• **Extracted data**:

.....

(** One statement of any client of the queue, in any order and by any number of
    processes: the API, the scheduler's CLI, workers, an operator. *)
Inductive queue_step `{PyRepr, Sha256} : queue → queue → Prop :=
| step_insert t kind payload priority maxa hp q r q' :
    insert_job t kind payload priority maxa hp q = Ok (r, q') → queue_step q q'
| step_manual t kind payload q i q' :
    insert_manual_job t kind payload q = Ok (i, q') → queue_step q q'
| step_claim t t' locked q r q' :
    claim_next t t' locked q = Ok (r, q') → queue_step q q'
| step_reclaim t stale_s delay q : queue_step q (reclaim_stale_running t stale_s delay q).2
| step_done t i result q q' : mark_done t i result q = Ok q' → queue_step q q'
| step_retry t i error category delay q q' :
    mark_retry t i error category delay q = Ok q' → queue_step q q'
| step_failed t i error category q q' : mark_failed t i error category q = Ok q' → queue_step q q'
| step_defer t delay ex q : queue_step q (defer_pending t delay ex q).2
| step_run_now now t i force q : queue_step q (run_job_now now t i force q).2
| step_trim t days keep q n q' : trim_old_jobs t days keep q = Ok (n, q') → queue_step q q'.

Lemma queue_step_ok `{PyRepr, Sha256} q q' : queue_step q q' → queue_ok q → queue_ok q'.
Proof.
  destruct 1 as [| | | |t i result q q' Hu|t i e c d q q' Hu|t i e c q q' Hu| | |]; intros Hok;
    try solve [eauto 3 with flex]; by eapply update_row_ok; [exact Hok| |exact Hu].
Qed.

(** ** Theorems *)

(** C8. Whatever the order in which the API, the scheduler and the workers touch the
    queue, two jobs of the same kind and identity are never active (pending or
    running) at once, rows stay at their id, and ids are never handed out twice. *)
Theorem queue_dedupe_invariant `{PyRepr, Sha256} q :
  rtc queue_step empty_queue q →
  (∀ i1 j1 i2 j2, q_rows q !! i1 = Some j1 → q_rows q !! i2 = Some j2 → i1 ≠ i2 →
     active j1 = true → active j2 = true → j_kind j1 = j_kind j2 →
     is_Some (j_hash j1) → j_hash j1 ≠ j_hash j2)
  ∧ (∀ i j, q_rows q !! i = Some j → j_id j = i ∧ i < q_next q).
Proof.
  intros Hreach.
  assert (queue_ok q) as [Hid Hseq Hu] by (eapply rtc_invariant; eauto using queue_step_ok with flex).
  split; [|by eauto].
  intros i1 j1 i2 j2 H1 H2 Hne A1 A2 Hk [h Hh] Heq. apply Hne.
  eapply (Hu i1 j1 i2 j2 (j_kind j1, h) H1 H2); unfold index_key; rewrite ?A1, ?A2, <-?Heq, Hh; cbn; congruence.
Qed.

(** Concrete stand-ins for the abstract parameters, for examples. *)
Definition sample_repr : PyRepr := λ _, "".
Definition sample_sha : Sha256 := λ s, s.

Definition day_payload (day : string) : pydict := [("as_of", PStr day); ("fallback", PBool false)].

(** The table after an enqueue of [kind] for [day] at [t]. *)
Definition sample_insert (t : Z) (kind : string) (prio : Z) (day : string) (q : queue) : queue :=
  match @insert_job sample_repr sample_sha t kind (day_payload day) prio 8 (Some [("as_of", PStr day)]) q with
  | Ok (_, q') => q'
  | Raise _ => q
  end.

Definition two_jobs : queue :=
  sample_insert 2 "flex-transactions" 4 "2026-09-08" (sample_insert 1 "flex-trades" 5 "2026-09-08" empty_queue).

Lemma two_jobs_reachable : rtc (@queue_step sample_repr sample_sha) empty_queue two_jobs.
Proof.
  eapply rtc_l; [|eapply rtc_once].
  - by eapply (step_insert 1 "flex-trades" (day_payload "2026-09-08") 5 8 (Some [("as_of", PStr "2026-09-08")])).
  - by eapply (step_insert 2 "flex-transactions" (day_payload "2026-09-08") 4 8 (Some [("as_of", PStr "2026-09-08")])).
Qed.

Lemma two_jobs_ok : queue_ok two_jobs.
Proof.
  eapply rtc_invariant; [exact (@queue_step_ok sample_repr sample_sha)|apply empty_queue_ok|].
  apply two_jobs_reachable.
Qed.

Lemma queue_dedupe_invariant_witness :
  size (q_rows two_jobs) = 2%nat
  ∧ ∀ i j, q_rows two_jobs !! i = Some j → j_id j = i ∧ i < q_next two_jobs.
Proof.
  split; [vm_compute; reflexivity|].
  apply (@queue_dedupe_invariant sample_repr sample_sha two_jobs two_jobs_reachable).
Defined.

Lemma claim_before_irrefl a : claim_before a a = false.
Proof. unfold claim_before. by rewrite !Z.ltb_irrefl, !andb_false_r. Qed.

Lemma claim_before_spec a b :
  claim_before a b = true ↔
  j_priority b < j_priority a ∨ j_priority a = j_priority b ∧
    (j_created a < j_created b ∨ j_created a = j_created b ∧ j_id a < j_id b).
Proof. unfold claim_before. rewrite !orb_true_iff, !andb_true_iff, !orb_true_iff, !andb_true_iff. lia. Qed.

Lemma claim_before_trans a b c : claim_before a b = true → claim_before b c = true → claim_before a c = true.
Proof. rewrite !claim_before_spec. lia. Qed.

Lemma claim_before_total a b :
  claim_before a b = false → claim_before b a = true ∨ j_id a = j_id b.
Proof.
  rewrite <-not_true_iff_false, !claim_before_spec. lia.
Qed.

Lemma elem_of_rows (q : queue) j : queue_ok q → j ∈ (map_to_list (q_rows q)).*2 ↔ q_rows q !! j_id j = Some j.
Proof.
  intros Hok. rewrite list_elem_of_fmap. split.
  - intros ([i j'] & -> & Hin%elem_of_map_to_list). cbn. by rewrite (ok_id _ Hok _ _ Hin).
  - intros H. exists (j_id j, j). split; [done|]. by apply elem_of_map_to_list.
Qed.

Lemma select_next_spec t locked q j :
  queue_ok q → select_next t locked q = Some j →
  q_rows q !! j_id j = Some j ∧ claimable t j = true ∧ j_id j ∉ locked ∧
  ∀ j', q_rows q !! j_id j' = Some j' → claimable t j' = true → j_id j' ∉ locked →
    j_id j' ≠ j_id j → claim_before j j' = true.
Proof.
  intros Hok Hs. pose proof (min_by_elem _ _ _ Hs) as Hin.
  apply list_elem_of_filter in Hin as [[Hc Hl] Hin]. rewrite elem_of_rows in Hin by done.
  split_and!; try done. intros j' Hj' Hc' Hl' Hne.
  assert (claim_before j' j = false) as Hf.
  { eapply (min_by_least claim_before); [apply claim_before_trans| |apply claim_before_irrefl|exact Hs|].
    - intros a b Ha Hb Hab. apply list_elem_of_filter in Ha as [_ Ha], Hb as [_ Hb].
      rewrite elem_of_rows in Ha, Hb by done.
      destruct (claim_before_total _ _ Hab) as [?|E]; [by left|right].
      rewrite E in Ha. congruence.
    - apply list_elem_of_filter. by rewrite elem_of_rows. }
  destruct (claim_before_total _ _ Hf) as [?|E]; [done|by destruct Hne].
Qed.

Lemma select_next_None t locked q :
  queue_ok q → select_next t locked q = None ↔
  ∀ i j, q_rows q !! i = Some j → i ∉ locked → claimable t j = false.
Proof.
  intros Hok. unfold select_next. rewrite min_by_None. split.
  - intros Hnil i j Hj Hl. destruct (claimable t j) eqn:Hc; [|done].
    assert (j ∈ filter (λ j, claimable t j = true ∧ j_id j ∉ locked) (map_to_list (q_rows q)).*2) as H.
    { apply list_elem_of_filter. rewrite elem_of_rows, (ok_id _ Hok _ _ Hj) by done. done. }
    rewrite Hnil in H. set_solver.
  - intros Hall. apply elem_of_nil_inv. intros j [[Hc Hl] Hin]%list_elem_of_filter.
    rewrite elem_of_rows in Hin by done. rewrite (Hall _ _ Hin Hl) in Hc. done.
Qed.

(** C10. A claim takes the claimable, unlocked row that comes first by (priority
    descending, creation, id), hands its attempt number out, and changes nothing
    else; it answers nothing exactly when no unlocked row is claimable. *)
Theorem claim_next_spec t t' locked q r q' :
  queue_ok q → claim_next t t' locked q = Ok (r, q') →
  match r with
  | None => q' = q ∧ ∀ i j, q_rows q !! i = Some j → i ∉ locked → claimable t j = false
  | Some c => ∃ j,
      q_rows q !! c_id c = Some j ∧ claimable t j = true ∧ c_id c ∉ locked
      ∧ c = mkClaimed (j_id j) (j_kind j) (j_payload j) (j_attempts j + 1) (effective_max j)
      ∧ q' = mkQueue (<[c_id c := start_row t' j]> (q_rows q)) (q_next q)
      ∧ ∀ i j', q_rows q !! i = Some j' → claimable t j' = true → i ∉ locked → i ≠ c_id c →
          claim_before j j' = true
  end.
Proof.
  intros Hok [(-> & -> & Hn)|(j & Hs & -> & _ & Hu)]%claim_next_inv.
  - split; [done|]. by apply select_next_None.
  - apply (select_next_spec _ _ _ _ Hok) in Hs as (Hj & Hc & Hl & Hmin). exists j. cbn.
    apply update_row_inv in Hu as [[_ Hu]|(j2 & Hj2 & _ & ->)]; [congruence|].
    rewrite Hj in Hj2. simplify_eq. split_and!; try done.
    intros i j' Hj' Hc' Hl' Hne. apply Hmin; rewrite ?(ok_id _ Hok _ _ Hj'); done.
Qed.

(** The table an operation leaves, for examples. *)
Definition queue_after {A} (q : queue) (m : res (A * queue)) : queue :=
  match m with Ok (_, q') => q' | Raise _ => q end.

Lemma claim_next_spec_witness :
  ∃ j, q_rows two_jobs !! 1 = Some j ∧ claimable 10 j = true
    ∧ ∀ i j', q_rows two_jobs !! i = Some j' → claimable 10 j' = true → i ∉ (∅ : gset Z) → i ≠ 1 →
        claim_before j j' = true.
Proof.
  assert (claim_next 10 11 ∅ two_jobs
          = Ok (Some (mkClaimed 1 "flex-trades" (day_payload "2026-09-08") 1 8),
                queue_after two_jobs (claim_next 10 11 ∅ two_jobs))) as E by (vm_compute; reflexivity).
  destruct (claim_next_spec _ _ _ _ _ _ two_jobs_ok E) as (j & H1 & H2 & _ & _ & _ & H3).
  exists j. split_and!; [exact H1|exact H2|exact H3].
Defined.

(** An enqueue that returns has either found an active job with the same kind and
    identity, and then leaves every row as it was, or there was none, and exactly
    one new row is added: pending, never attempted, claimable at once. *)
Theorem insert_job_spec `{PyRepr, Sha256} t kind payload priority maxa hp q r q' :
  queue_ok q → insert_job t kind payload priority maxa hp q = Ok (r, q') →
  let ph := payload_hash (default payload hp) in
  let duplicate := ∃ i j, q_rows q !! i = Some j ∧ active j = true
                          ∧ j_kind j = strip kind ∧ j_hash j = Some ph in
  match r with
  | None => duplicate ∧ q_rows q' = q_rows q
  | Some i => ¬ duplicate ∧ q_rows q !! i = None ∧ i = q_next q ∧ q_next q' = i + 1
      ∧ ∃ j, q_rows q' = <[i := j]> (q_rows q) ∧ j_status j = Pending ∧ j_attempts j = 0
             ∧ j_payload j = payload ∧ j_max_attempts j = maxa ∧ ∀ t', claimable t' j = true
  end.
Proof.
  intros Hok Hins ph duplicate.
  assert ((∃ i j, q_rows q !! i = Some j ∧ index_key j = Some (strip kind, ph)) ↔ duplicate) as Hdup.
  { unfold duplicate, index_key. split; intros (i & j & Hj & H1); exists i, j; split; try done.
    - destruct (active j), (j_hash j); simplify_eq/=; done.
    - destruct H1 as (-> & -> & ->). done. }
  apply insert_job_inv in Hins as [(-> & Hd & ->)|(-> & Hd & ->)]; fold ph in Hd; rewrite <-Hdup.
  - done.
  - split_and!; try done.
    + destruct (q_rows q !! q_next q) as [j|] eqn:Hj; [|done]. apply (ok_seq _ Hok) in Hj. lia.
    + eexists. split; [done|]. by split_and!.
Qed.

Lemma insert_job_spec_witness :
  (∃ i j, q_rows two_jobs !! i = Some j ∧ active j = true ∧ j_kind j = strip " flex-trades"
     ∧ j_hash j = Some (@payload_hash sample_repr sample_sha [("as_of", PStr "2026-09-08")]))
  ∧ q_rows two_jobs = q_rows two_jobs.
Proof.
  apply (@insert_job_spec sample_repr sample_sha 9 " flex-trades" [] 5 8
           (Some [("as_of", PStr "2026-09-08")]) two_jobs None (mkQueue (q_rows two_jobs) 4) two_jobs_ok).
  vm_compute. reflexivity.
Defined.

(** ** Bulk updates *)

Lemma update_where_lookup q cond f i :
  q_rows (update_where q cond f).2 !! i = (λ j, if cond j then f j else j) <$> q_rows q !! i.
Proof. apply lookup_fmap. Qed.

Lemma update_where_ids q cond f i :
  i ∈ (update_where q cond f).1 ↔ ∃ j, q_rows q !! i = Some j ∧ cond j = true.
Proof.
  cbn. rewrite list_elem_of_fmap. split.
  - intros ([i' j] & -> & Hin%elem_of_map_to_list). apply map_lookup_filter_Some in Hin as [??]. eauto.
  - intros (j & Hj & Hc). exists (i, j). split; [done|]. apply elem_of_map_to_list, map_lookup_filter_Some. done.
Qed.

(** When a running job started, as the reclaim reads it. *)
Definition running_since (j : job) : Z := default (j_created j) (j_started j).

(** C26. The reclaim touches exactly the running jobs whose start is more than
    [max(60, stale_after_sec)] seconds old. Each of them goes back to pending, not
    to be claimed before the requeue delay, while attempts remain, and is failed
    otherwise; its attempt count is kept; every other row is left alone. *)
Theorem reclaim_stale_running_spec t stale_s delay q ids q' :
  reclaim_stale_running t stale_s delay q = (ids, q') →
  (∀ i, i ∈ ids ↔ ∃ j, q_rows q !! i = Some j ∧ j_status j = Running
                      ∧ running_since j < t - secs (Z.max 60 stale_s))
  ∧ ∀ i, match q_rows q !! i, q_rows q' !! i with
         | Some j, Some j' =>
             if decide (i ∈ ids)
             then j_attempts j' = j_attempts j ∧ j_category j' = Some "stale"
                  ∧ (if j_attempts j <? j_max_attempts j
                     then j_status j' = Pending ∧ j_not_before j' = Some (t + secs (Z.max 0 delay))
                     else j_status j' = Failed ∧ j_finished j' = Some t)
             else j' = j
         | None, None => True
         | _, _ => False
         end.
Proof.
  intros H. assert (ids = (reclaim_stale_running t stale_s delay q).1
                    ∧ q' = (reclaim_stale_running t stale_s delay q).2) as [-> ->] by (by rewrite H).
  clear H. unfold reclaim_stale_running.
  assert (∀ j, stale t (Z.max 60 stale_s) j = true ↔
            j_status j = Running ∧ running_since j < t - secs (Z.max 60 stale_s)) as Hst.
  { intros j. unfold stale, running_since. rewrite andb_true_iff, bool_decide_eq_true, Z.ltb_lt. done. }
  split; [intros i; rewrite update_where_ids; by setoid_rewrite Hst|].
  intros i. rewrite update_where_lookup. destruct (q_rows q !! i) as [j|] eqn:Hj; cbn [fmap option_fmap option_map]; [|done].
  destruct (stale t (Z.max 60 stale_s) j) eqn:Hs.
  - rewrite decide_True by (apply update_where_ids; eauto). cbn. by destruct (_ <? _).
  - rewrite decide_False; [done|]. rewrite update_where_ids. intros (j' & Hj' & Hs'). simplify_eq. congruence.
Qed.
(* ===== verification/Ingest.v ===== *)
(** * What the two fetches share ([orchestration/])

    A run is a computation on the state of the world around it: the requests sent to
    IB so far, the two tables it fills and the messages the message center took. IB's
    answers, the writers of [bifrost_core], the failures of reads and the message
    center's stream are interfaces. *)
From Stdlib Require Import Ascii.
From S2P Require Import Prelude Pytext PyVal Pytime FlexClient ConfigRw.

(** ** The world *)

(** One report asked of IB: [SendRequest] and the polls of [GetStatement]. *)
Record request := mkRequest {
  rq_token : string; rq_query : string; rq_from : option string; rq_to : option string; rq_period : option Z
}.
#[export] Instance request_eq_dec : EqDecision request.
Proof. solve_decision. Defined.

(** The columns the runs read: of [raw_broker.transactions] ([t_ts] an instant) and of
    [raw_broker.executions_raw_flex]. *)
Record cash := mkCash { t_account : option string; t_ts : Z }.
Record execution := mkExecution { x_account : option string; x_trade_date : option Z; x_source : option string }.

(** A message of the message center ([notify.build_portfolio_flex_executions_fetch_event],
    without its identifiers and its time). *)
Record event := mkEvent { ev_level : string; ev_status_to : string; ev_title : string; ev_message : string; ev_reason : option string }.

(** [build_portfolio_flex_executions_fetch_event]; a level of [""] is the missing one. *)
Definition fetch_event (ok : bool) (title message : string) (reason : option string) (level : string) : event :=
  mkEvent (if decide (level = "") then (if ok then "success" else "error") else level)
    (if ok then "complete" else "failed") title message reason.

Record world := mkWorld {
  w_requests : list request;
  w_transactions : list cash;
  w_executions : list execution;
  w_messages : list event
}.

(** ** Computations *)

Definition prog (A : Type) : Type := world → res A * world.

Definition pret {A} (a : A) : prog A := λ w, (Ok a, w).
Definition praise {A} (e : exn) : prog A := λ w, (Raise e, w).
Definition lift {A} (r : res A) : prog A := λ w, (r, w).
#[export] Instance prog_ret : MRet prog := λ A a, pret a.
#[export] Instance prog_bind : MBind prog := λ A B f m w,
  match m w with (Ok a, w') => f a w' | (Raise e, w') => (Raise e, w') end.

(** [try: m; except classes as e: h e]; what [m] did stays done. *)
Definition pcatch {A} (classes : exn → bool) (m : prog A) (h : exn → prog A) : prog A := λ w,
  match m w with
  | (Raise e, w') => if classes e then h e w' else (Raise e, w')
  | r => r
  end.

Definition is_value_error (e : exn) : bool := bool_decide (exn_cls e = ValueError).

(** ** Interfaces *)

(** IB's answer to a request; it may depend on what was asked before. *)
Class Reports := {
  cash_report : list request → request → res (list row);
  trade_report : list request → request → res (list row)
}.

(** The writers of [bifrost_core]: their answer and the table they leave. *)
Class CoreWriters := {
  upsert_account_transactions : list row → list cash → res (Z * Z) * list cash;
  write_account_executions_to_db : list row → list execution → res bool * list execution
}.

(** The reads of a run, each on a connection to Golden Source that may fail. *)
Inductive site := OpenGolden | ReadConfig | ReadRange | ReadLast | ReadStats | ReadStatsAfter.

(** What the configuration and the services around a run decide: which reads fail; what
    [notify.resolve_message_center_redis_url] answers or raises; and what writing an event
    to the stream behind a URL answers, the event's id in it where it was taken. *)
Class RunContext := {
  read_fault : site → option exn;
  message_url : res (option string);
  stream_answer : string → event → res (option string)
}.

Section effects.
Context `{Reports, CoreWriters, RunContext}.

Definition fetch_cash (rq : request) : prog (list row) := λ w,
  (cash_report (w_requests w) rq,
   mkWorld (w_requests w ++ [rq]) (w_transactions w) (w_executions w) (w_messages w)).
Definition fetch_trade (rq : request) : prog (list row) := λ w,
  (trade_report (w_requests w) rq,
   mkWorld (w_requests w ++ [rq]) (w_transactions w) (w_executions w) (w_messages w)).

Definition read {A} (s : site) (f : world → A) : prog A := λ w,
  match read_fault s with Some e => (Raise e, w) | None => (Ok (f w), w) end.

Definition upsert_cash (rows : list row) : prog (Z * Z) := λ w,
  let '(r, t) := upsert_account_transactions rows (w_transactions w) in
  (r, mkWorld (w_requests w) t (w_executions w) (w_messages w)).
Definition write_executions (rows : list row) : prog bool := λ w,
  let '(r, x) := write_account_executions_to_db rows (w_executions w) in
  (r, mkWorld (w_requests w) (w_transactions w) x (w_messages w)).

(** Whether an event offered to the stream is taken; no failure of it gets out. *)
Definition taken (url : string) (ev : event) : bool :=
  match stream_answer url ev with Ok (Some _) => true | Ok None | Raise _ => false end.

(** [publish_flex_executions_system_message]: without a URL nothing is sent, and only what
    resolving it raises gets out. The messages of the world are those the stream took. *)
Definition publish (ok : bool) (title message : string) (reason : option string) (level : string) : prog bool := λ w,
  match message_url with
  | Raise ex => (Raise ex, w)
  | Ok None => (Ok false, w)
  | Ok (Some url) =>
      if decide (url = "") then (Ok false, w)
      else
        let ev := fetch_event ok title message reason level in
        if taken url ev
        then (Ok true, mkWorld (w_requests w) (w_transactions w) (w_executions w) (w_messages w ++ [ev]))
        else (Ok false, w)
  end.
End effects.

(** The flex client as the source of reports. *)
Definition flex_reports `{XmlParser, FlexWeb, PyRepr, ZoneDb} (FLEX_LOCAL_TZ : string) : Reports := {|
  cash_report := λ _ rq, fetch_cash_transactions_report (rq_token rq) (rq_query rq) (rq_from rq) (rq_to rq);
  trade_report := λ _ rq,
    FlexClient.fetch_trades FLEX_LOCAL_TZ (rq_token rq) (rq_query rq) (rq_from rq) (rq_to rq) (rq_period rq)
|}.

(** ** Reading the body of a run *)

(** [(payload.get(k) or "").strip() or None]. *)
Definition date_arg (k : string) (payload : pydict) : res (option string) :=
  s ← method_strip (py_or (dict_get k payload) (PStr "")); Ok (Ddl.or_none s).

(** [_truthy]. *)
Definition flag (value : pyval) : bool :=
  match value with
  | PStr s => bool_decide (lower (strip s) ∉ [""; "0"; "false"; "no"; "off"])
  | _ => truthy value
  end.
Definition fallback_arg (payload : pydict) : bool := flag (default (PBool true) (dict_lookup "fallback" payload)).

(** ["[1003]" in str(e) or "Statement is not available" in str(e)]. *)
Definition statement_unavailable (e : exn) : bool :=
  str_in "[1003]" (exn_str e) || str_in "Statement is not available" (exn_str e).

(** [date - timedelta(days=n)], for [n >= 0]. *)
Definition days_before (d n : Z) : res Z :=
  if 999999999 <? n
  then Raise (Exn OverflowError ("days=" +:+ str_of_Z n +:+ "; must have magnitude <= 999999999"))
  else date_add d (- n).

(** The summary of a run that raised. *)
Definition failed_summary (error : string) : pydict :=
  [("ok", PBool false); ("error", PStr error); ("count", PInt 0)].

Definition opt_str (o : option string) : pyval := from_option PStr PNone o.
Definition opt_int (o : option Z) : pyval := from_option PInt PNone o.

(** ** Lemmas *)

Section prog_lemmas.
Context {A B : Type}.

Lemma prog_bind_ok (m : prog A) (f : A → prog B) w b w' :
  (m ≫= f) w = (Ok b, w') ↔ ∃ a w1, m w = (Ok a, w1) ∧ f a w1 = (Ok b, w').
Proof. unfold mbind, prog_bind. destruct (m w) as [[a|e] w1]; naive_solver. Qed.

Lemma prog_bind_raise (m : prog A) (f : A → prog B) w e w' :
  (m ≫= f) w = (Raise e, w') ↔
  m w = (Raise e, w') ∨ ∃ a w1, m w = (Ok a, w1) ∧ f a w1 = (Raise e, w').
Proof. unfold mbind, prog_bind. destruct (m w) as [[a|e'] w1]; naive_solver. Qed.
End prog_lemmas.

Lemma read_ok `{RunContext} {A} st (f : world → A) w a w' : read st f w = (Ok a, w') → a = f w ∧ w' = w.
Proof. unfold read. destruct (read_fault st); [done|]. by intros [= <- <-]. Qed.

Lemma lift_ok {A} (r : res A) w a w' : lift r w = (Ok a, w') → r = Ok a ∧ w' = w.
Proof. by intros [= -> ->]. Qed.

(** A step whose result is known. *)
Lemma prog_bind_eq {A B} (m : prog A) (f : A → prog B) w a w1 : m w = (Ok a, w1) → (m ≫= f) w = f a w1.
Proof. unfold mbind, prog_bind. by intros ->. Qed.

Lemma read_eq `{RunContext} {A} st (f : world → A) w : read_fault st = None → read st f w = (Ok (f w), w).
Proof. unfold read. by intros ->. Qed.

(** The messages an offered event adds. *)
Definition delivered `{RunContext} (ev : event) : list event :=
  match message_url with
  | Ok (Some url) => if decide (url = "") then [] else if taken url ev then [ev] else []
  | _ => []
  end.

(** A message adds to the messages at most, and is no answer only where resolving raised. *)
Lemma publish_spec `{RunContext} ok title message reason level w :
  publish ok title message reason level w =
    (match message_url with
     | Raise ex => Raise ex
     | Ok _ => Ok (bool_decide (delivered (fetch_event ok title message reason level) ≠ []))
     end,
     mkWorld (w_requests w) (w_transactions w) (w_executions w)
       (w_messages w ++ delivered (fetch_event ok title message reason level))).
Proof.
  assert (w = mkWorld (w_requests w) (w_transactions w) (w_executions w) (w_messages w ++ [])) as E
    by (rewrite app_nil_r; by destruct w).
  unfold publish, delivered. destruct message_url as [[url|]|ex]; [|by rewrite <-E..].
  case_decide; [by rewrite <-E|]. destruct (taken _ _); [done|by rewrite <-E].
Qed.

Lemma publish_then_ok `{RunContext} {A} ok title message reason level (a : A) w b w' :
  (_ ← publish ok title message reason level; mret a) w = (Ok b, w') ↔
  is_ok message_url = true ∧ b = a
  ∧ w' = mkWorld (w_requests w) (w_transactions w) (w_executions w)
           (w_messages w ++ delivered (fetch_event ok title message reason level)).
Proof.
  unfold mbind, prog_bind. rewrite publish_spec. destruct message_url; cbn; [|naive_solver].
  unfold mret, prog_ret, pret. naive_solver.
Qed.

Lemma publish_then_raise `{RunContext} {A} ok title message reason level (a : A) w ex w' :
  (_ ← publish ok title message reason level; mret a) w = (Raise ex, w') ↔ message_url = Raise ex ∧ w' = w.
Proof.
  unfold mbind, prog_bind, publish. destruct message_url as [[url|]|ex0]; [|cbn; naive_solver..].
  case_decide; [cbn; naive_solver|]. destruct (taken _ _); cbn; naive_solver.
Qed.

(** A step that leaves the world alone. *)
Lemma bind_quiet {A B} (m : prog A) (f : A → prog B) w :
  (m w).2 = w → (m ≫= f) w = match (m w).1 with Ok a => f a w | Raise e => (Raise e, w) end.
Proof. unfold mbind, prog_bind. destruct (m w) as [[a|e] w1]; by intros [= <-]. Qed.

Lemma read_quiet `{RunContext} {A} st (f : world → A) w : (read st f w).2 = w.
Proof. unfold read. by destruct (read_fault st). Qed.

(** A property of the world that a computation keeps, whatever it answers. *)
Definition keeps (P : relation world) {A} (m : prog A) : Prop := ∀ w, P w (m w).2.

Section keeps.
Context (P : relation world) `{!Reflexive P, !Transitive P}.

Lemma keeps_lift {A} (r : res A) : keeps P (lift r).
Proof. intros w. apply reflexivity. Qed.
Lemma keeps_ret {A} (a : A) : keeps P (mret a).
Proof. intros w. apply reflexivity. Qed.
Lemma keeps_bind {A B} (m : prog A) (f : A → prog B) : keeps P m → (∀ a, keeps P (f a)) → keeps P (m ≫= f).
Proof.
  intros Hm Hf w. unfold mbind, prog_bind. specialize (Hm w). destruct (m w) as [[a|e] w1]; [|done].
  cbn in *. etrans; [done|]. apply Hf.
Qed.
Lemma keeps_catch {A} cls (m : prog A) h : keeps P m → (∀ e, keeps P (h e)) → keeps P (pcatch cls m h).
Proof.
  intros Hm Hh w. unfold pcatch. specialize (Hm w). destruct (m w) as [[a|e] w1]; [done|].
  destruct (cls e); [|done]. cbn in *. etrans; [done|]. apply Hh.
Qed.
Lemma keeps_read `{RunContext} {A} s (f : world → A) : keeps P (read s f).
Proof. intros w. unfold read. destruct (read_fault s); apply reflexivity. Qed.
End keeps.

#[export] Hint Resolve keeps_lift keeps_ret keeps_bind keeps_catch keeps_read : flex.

.....

• **Work instruction**: Write out, word for word, the line containing "message reason level))." and all the lines after it in the entries above, and nothing more.

• **Output below**:
           (w_messages w ++ delivered (fetch_event ok title message reason level)).
Proof.
  unfold mbind, prog_bind. rewrite publish_spec. destruct message_url; cbn; [|naive_solver].
  unfold mret, prog_ret, pret. naive_solver.
Qed.

Lemma publish_then_raise `{RunContext} {A} ok title message reason level (a : A) w ex w' :
  (_ ← publish ok title message reason level; mret a) w = (Raise ex, w') ↔ message_url = Raise ex ∧ w' = w.
Proof.
  unfold mbind, prog_bind, publish. destruct message_url as [[url|]|ex0]; [|cbn; naive_solver..].
  case_decide; [cbn; naive_solver|]. destruct (taken _ _); cbn; naive_solver.
Qed.

(** A step that leaves the world alone. *)
Lemma bind_quiet {A B} (m : prog A) (f : A → prog B) w :
  (m w).2 = w → (m ≫= f) w = match (m w).1 with Ok a => f a w | Raise e => (Raise e, w) end.
Proof. unfold mbind, prog_bind. destruct (m w) as [[a|e] w1]; by intros [= <-]. Qed.

Lemma read_quiet `{RunContext} {A} st (f : world → A) w : (read st f w).2 = w.
Proof. unfold read. by destruct (read_fault st). Qed.

(** A property of the world that a computation keeps, whatever it answers. *)
Definition keeps (P : relation world) {A} (m : prog A) : Prop := ∀ w, P w (m w).2.

Section keeps.
Context (P : relation world) `{!Reflexive P, !Transitive P}.

Lemma keeps_lift {A} (r : res A) : keeps P (lift r).
Proof. intros w. apply reflexivity. Qed.
Lemma keeps_ret {A} (a : A) : keeps P (mret a).
Proof. intros w. apply reflexivity. Qed.
Lemma keeps_bind {A B} (m : prog A) (f : A → prog B) : keeps P m → (∀ a, keeps P (f a)) → keeps P (m ≫= f).
Proof.
  intros Hm Hf w. unfold mbind, prog_bind. specialize (Hm w). destruct (m w) as [[a|e] w1]; [|done].
  cbn in *. etrans; [done|]. apply Hf.
Qed.
Lemma keeps_catch {A} cls (m : prog A) h : keeps P m → (∀ e, keeps P (h e)) → keeps P (pcatch cls m h).
Proof.
  intros Hm Hh w. unfold pcatch. specialize (Hm w). destruct (m w) as [[a|e] w1]; [done|].
  destruct (cls e); [|done]. cbn in *. etrans; [done|]. apply Hh.
Qed.
Lemma keeps_read `{RunContext} {A} s (f : world → A) : keeps P (read s f).
Proof. intros w. unfold read. destruct (read_fault s); apply reflexivity. Qed.
End keeps.

#[export] Hint Resolve keeps_lift keeps_ret keeps_bind keeps_catch keeps_read : flex.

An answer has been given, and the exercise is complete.